- [Given records]
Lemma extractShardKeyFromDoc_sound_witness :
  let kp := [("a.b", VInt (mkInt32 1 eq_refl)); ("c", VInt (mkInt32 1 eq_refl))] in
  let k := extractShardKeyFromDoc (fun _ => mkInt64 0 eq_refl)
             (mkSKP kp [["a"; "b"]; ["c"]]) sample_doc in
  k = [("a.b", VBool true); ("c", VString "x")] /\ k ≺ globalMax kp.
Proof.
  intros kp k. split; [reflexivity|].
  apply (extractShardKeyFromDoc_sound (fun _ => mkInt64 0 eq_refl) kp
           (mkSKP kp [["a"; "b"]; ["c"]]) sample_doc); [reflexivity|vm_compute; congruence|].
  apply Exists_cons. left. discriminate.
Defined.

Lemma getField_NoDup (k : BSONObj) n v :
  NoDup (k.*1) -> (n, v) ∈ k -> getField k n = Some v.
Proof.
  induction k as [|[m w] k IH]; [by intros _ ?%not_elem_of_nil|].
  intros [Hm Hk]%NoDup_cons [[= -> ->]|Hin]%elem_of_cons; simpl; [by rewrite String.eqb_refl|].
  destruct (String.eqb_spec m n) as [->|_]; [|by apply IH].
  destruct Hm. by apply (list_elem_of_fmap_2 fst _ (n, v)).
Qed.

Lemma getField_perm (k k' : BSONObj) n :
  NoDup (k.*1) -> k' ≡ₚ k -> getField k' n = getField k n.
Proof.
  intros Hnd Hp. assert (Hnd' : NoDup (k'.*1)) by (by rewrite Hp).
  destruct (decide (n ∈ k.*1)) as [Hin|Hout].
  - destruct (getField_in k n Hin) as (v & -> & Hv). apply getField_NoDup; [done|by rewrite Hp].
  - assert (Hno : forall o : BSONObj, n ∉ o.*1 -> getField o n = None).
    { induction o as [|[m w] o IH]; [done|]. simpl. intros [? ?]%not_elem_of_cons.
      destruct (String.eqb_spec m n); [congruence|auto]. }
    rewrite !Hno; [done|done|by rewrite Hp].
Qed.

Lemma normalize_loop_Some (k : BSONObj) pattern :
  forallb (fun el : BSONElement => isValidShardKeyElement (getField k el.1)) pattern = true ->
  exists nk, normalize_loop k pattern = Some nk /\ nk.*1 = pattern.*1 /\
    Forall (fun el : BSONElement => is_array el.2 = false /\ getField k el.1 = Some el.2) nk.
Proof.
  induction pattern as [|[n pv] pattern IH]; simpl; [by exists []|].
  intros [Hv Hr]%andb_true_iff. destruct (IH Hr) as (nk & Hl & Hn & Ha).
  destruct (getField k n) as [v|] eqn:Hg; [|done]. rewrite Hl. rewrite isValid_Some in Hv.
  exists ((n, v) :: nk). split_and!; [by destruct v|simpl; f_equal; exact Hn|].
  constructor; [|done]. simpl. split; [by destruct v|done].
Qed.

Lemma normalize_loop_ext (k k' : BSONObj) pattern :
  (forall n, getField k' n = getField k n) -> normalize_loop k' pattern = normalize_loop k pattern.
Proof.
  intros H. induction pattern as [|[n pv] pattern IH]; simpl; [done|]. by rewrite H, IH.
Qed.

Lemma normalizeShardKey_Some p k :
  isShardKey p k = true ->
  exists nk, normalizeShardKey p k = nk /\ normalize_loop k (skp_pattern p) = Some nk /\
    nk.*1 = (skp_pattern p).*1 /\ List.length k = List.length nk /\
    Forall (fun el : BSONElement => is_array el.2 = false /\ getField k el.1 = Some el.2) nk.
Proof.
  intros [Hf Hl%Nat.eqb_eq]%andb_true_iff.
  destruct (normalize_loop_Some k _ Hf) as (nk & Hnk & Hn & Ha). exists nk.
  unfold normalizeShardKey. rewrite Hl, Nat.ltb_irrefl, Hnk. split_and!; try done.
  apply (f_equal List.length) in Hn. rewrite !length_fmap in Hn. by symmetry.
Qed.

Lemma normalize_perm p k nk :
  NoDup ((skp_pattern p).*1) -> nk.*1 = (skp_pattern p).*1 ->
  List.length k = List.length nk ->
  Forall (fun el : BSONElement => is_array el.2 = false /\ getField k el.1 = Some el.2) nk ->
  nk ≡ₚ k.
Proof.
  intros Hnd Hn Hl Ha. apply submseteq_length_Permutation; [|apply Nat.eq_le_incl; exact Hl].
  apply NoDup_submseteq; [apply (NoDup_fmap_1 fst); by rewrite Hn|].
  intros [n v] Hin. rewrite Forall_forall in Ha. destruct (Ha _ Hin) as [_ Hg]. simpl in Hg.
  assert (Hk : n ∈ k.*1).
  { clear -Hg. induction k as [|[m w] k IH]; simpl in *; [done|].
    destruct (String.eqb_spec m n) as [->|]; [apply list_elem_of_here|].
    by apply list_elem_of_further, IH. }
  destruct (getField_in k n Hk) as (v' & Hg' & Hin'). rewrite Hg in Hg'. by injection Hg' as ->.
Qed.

- [Exercise goal]
Reproduce, character for character, only the lines of the preceding data that start at the line with "intros kp k. split; [reflexivity|]." and end at the line with "induction k as [|[m w] k IH]; [by", both included.

- [Result of the exercise]
  intros kp k. split; [reflexivity|].
  apply (extractShardKeyFromDoc_sound (fun _ => mkInt64 0 eq_refl) kp
           (mkSKP kp [["a"; "b"]; ["c"]]) sample_doc); [reflexivity|vm_compute; congruence|].
  apply Exists_cons. left. discriminate.
Defined.

Lemma getField_NoDup (k : BSONObj) n v :
  NoDup (k.*1) -> (n, v) ∈ k -> getField k n = Some v.
Proof.
  induction k as [|[m w] k IH]; [by intros _ ?%not_elem_of_nil|].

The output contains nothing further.